Full disclosure on the above photo is that I clipped the ends of the very bottom wingtips, and thus there was no "sky" beneath it either.  This, however, was probably my best Harrier shot to date (mostly because of the focus/catchlight on the eye, and angle of the bird which allowed for great look at the entire body) so I brought it into photoshop and did a little surgery.  As I continued down Dune Rd. I saw another Harrier perched on a post along Shinnecock Bay. I'd seen this once before last year, but was at quite a distance.  Northern Harriers rarely will perch on anything other than the ground, so to see it up and "exposed" like that is great.  The problem is there is a lot of vegetation in the way, and it's near impossible to get a decent photo of it, so I had no such luck.  Later in the afternoon, I was presented with the same situation, and again came up with nothing.  I did however spot the same Harrier moments before lounging around in the marsh (as they commonly do).  The focus isn't tack sharp, but it's the first photo I've gotten of this bird not in flight so I'll take it. Following this, I went down to the inlet which was eerily vacant of ANY birds.  I guess all of the interesting species that showed up later in the day were trying to make up for lost time. . .

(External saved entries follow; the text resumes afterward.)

(* ===== verification/DirectV6.v ===== *)
(** Inodes of a RAFS v6 image read in place ([rafs/src/metadata/direct_v6.rs]).

    A bootstrap is mapped into memory. An inode is an offset into the mapping; its attributes,
    directory entries, symlink target, extended attributes and chunk addresses are read through
    the checks of [FileMapState]. A directory is an array of blocks, each with the entries first
    and their names behind them, sorted by name over all blocks. *)
From stdpp Require Import sorting.
From S2P Require Import Prelude Utils LittleEndian ChunkInfo Device RafsLayout RafsV5 RafsBlobTable RafsV5Inode CachedInode CachedDir Overlay RafsV6Inode.

(** ** The mapping *)

(** The mapped region, and the bytes of the file behind it. *)
Record Mapping := mkMapping { mp_map : FileMapState; mp_bytes : list Z }.

(** The bytes of the [T] at an offset. *)
Definition get_ref (m : Mapping) (offset size_of align_of : Z) : io (list Z) :=
  start ← fm_get_ref EINVAL (mp_map m) offset size_of align_of;
  Ok (slice (Z.to_nat (start - fm_base (mp_map m))) (Z.to_nat size_of) (mp_bytes m)).

(** The bytes of [count] [T]s. *)
Definition get_slice (m : Mapping) (offset count size_of : Z) : io (list Z) :=
  start ← fm_get_slice EINVAL (mp_map m) offset count size_of;
  Ok (slice (Z.to_nat (start - fm_base (mp_map m))) (Z.to_nat (count * size_of)) (mp_bytes m)).

(** [unwrap] of a result. *)
Definition unwrap {A} (m : io A) : io A := match m with Ok a => Ok a | _ => Panic end.

(** Errors of type [RafsError], which [err_invalidate_data] turns into [ErrorKind::InvalidData]. *)
Definition err_invalidate_data {A} (m : io A) : io A := match m with Err _ => Err EOTHER | r => r end.

(** What the inodes use of [DirectSuperBlockV6]: its [DirectCachedInfo] and the mapping of its state. *)
Record DirectSuperBlockV6 := mkDirectV6 { ds_meta_offset : Z; ds_root_ino : Z; ds_chunk_size : Z; ds_map : Mapping }.

Record OndiskInodeWrapper := mkOndiskWrapper {
  ow_offset : Z;
  ow_blocks_count : Z;
  ow_parent_inode : option Z;
  ow_name : option (list Z)
}.

Section direct.
Context `{Profile} (ds : DirectSuperBlockV6).

Definition disk_inode (offset : Z) : io DiskInode :=
  b ← get_ref (ds_map ds) offset 32 4;
  let i := compact_of_bytes b in
  if Z.land (oi_format i) EROFS_I_VERSION_BITS =? 0 then Ok (DCompact i)
  else b ← get_ref (ds_map ds) offset 64 8; Ok (DExtended (extended_of_bytes b)).

Definition OndiskInodeWrapper_new (offset : Z) : io OndiskInodeWrapper :=
  inode ← disk_inode offset;
  blocks_count ← div_round_up (oi_size inode) EROFS_BLOCK_SIZE;
  Ok (mkOndiskWrapper offset blocks_count None None).

Definition inode_wrapper (nid : Z) : io OndiskInodeWrapper :=
  o ← umul 64 nid EROFS_INODE_SLOT_SIZE;
  offset ← uadd 64 (ds_meta_offset ds) o;
  OndiskInodeWrapper_new offset.

Definition inode_wrapper_with_info (nid parent_inode : Z) (name : list Z) : io OndiskInodeWrapper :=
  w ← inode_wrapper nid;
  Ok (mkOndiskWrapper (ow_offset w) (ow_blocks_count w) (Some parent_inode) (Some name)).

(** ** Attributes *)

Definition ow_disk_inode (self : OndiskInodeWrapper) : io DiskInode := unwrap (disk_inode (ow_offset self)).
Definition ow_ino (self : OndiskInodeWrapper) : io Z :=
  d ← usub 64 (ow_offset self) (ds_meta_offset ds); Ok (d / EROFS_INODE_SLOT_SIZE).
Definition ow_size (self : OndiskInodeWrapper) : io Z := i ← ow_disk_inode self; Ok (oi_size i).
Definition ow_mode_is (kind : Z) (self : OndiskInodeWrapper) : io bool :=
  i ← ow_disk_inode self; Ok (mode_is kind (oi_mode i)).

Definition inode_size (inode : DiskInode) : Z :=
  if negb (Z.land (oi_format inode) (Z.shiftl 1 EROFS_I_VERSION_BIT) =? 0) then 64 else 32.

Definition xattr_size (inode : DiskInode) : Z :=
  if 0 <? oi_xattr_inline_count inode then (oi_xattr_inline_count inode - 1) * 4 + 12 else 0.

Definition inode_xattr_size (inode : DiskInode) : io Z := round_up (inode_size inode + xattr_size inode) 8.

(Elusive) American Kestrel:
 As I made my way to North Sea, I thought I'd take a chance to see if I could spot the American Kestrel I had photographed a few weeks ago at the Shinnecock Hills Golf Course.  As I drove up the hill past the famous clubhouse, I looked at a pitch pine tree to the east, at the end of a gravel parking lot and thought I saw an unusual shape at the end of a dead branch (I had seen the Kestrel briefly perched here last time) and as I drove by I thought I better turn around and take a closer look.  Well, as I pulled into the driveway I saw the Kestrel leave its perch and hover briefly looking for prey below, before flying south out of sight.  I continued on my North Sea/Watermill foray which yielded some Black-Crowned Night Herons perched in an eastern red cedar tree at the headwaters of Conscience Point (seen below) but came up with nothing of particular interest.  On the way back I wanted to try again for the Kestrel.  Once I got into the gravel parking lot I saw it was not there and figured it was long gone.  As I drove back south toward County Rd. 39, out of the corner of my eye I saw the Kestrel perched in a tree right next to the road and I quickly turned into the service entrance to the golf course.  After I turned around I couldn't find the bird - it had flown off again.  Not only had I driven past it when I entered the course, but it flew off within the second it took me to turn around.  This is quickly turning into one of those situations where the photographer is always 1 step behind his/her nemisis bird.  At least I know where to look next time. . .

Dune Rd., Take II:
After heading home and looking at my photos for the morning, I couldn't sit inside and waste away the sunshine and (relatively) warm weather, especially with the forecast of rain over the next few days.  So, back in my car I was, headed for Dune Rd. with the promise of Harriers, Bitterns and who knows what else.  Sadly, the Bittern had been replaced by a Great Blue Heron, which attracted several (idiot) photographers who were SO excited they couldn't even pull off the road and were essentially sitting ducks.  Whenever I am photographing from my car along Dune Rd. (or any other road) I make sure I have my flashers on, that I'm pulled well off the road, and that I'm not interfering with anyone or anything - if only others could follow my lead.  As I continued east, I kept an eye out for the Peregrine I had seen earlier in the week, along with the Clapper Rails.  One of the rails was cooperative and was out feeding in the fading winter sunlight paying no attention to me.  It was incredible to watch this bird wade through the icy cold water, weaving in and out of the marsh grasses and finding some prey (a mud crab, seen below:)

As I continued, I spotted some more Harriers, as noted above, and found one perched on the ground that let me get some half decent flight shots as it flew toward the setting sun.  Another good day.